--- Problem details ---
Look through the listing below, find every line with the string "false", and copy it.

--- Material for the task ---
(* ===== verification/TestsProperties.v ===== *)
(** * The property-based tests

    The integration tests that draw their inputs at random:
    [lockframe-core/tests/connection_properties.rs],
    [lockframe-proto/tests/frame_properties.rs],
    [lockframe-crypto/tests/sender_keys_properties.rs] and
    [lockframe-server/tests/room_manager_properties.rs].  Each test is a function of
    the values drawn, with every assertion; the theorems say that it passes for all
    values that its strategies can draw. *)

From Stdlib Require Import ZArith Lia.
From S2P Require Import Prelude Opcodes Header Frame Payload Connection SenderKeys SenderKeyStore ForwardSecrecy.
From S2P Require Import MlsState Storage Sequencer Registry Validator MlsGroup RoomManager TestsProto.

(** ** [connection_properties.rs] *)
Module connection_properties.
Import Test Connection ConnectionState connection_tests.
Section tests.
Context `{PayloadCodec} (now : Z).
Abbreviation T := (Test Connection).

(** [config_strategy], of three numbers of seconds. *)
Definition config_of (handshake idle heartbeat : Z) : ConnectionConfig :=
  {| c_handshake_timeout := from_secs handshake; idle_timeout := from_secs idle; heartbeat_interval := from_secs heartbeat |}.

Definition is_ok {E A} (r : outcome E A) : bool := match r with Ok _ => true | _ => false end.
Definition is_ping (a : ConnectionAction) : bool :=
  match a with SendFrame frame => bool_decide (FrameHeader.opcode_enum (Frame.header frame) = Some Opcode.Ping) | _ => false end.
(** [let mut conn = Connection::new(now, config)]. *)
Definition fresh_conn (config : ConnectionConfig) : T unit := m_modify (λ _, new now config).
(** A HelloReply for the session, handled with whatever result. *)
Definition reply_frame (sid : Z) : T Frame := expect (Payload.into_frame (reply_of sid) (FrameHeader.new Opcode.HelloReply)).
Definition receive (sid : Z) : T (outcome ConnectionError (list ConnectionAction)) :=
  frame ← reply_frame sid; m_try (handle_frame frame now).

Definition prop_send_hello_only_from_init : T unit :=
  r ← m_try (send_hello now); assert (is_ok r);;
  assert_state Pending;;
  result ← m_try (send_hello now);
  assert (negb (is_ok result));;
  assert (match result with Err (ConnectionError.InvalidState _ _) => true | _ => false end).
(* ===== verification/FuzzServer.v ===== *)
(** * The fuzz targets of the server

    [fuzz/fuzz_targets/]: [sequencer_state_fuzzer.rs], [storage_chaos_fuzzer.rs],
    [room_manager_fuzzer.rs] and [e2e_pipeline_fuzzer.rs], each with its inputs, its
    loop and its assertions; a failed assertion is a panic.  The theorems state that
    no input reaches one, and what the final checks get to see. *)

From Stdlib Require Import ZArith Lia QArith.
From S2P Require Import Prelude Opcodes Header Frame Connection MlsState Storage Sequencer Validator.
From S2P Require Import MlsGroup RoomManager ServerDriver Server Tasks FuzzProto.
#[local] Open Scope Z_scope.

(** ** [sequencer_state_fuzzer.rs] *)
Module sequencer_state.
Import Sequencer.

Inductive RoomIdChoice : Type := Zero | Small (v : Z) | MaxU128.
Inductive FrameType : Type := Valid (opcode epoch : Z) | EpochOverflow.
Inductive SequencerOp : Type :=
| ProcessFrame (room_id : RoomIdChoice) (frame_type : FrameType)
| CheckLogIndex (room_id : RoomIdChoice).

Definition get_room_id (choice : RoomIdChoice) : Z :=
  match choice with Zero => 0 | Small v => Z.min (Z.max v 1) 10 | MaxU128 => 2 ^ 128 - 1 end.

Definition create_frame (frame_type : FrameType) (room_id : Z) : Frame :=
  match frame_type with
  | Valid opcode epoch =>
      let opcode_enum := default Opcode.AppMessage (Opcode.from_u16 opcode) in
      let header := FrameHeader.new opcode_enum in
      let header := FrameHeader.set_room_id room_id header in
      let header := FrameHeader.set_epoch epoch header in
      let header := FrameHeader.set_sender_id 100 header in
      let header := if bool_decide (opcode_enum = Opcode.Welcome) then header
                    else FrameHeader.set_log_index 0 header in
      Frame.new header []
  | EpochOverflow =>
      let header := FrameHeader.new Opcode.AppMessage in
      let header := FrameHeader.set_room_id room_id header in
      let header := FrameHeader.set_epoch U64_MAX header in
      let header := FrameHeader.set_sender_id 100 header in
      Frame.new header []
  end.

--- Task output ---
Definition is_ok {E A} (r : outcome E A) : bool := match r with Ok _ => true | _ => false end.
  match a with SendFrame frame => bool_decide (FrameHeader.opcode_enum (Frame.header frame) = Some Opcode.Ping) | _ => false end.
  assert (match result with Err (ConnectionError.InvalidState _ _) => true | _ => false end).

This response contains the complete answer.